_Available data_.

(** ** The editor store *)

Lemma unique_fold (ids : list string) :
  forall set, NoDup set ->
  let out := fold_left (fun set id => if existsb (String.eqb id) set then set
                                      else set ++ [id]) ids set in
  NoDup out /\ (forall id, In id out <-> In id set \/ In id ids) /\
  exists more, out = set ++ more.
Proof.
  induction ids as [| id ids IH]; intros set Hset; cbn [fold_left].
  - cbn zeta. split; [exact Hset |]. split; [| exists []; symmetry; apply app_nil_r].
    intros id. cbn. tauto.
  - destruct (existsb (String.eqb id) set) eqn:E.
    + apply existsb_exists in E. destruct E as (x & Hx & E).
      apply String.eqb_eq in E. subst x.
      destruct (IH set Hset) as (Hnd & Hin & Hpre). cbn zeta.
      split; [exact Hnd |]. split; [| exact Hpre].
      intros i. rewrite Hin. cbn [In]. split; [tauto |].
      intros [H | [<- | H]]; auto.
    + assert (Hid : ~ In id set).
      { intros Hin. assert (existsb (String.eqb id) set = true); [| congruence].
        apply existsb_exists. exists id. split; [exact Hin | apply String.eqb_refl]. }
      assert (Hset' : NoDup (set ++ [id])).
      { apply NoDup_app; [exact Hset | repeat constructor; intros [] |].
        intros a Ha [<- | []]. exact (Hid Ha). }
      destruct (IH (set ++ [id]) Hset') as (Hnd & Hin & (more & Hpre)). cbn zeta.
      split; [exact Hnd |]. split.
      * intros i. rewrite Hin, in_app_iff. cbn [In]. tauto.
      * exists (id :: more). rewrite Hpre, <- app_assoc. reflexivity.
Qed.

(** Adding to the selection never duplicates an id: after [selectNodes] with
    [append] the selected node ids are pairwise distinct, they are exactly
    the ids selected before and the ids added, and the selected edges are
    kept; without [append] the ids are stored as given and the edge
    selection is emptied. *)
Theorem selectNodes_appends_without_duplicates (ids : list string)
    (state : EditorState.t) :
  let added := selectNodes ids true state in
  let replaced := selectNodes ids false state in
  NoDup (EditorState.selectedNodeIds added) /\
  (forall id, In id (EditorState.selectedNodeIds added) <->
              In id (EditorState.selectedNodeIds state) \/ In id ids) /\
  EditorState.selectedEdgeIds added = EditorState.selectedEdgeIds state /\
  EditorState.selectedNodeIds replaced = ids /\
  EditorState.selectedEdgeIds replaced = [].
Proof.
  cbn zeta. unfold selectNodes. cbn [EditorState.selectedNodeIds EditorState.selectedEdgeIds].
  destruct (unique_fold (EditorState.selectedNodeIds state ++ ids) [] (NoDup_nil _))
    as (Hnd & Hin & _).
  cbn zeta in Hnd, Hin. split; [exact Hnd |]. split; [| auto].
  intros id. unfold unique. rewrite Hin, in_app_iff. cbn [In]. tauto.
Qed.

Section Zoom.

Local Open Scope Q_scope.

(** [setZoom] stores a zoom between 0.1 and 2 for every argument that is a
    number: the argument itself when it lies in this range, the nearer end
    of the range otherwise, also for an infinity.  NaN is stored as NaN. *)
Theorem setZoom_clamps (zoom : number) (state : EditorState.t) :
  match zoom, EditorState.zoom (setZoom zoom state) with
  | Finite q, Finite stored =>
      (1 # 10) <= stored /\ stored <= 2 /\
      ((1 # 10) <= q -> q <= 2 -> stored == q) /\
      (q < (1 # 10) -> stored == (1 # 10)) /\ (2 < q -> stored == 2)
  | PlusInfinity, Finite stored => stored == 2
  | MinusInfinity, Finite stored => stored == (1 # 10)
  | NaN, NaN => True
  | _, _ => False
  end.
Proof.
  destruct zoom as [q | | |]; cbn; try reflexivity; try exact I.
  destruct (Qle_bool 2 q) eqn:E2.
  - apply Qle_bool_iff in E2. cbn.
    repeat split; try discriminate; intros; lra.
  - assert (H2 : q < 2).
    { apply Qnot_le_lt. intros H. apply Qle_bool_iff in H. congruence. }
    destruct (Qle_bool (1 # 10) q) eqn:E1.
    + apply Qle_bool_iff in E1. repeat split; intros; lra.
    + assert (H1 : q < 1 # 10).
      { apply Qnot_le_lt. intros H. apply Qle_bool_iff in H. congruence. }
      repeat split; intros; try lra; discriminate.
Qed.

End Zoom.

(** ** The project store *)

Lemma slice_to_length {T} (array : list T) (to : Z) :
  0 <= to <= Z.of_nat (length array) ->
  slice_to array to = firstn (Z.to_nat to) array /\
  Z.of_nat (length (slice_to array to)) = to.
Proof.
  intros H. unfold slice_to. destruct (Z.ltb_spec to 0); [lia |].
  split; [reflexivity |]. rewrite length_firstn. lia.
Qed.

Lemma firstn_snoc {T} (e : T) (n : nat) :
  forall array, nth_error array n = Some e ->
    firstn (S n) array = firstn n array ++ [e].
Proof.
  induction n as [| n IH]; intros [| a array] E; cbn in E; try discriminate.
  - injection E as ->. reflexivity.
  - cbn [firstn app]. rewrite <- (IH array E). reflexivity.
Qed.

Lemma same_history_consistent (s s' : ProjectState.t) :
  ProjectState.history s' = ProjectState.history s ->
  ProjectState.historyIndex s' = ProjectState.historyIndex s ->
  ProjectState.canUndo s' = ProjectState.canUndo s ->
  ProjectState.canRedo s' = ProjectState.canRedo s ->
  (ProjectState.project s' = None <-> ProjectState.project s = None) ->
  history_consistent s -> history_consistent s'.
Proof.
  unfold history_consistent. intros -> -> -> -> Hp.
  destruct (ProjectState.project s) as [p |], (ProjectState.project s') as [p' |];
    try exact (fun H => H); exfalso; destruct Hp as [H1 H2];
    first [discriminate (H1 eq_refl) | discriminate (H2 eq_refl)].
Qed.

_Aim of the exercise_.
Copy the material above word for word, taking the first line, the line containing "- destruct (existsb", and every line between them, and nothing else.

_Reply to the task_.
(** ** The editor store *)

Lemma unique_fold (ids : list string) :
  forall set, NoDup set ->
  let out := fold_left (fun set id => if existsb (String.eqb id) set then set
                                      else set ++ [id]) ids set in
  NoDup out /\ (forall id, In id out <-> In id set \/ In id ids) /\
  exists more, out = set ++ more.
Proof.
  induction ids as [| id ids IH]; intros set Hset; cbn [fold_left].
  - cbn zeta. split; [exact Hset |]. split; [| exists []; symmetry; apply app_nil_r].
    intros id. cbn. tauto.
  - destruct (existsb (String.eqb id) set) eqn:E.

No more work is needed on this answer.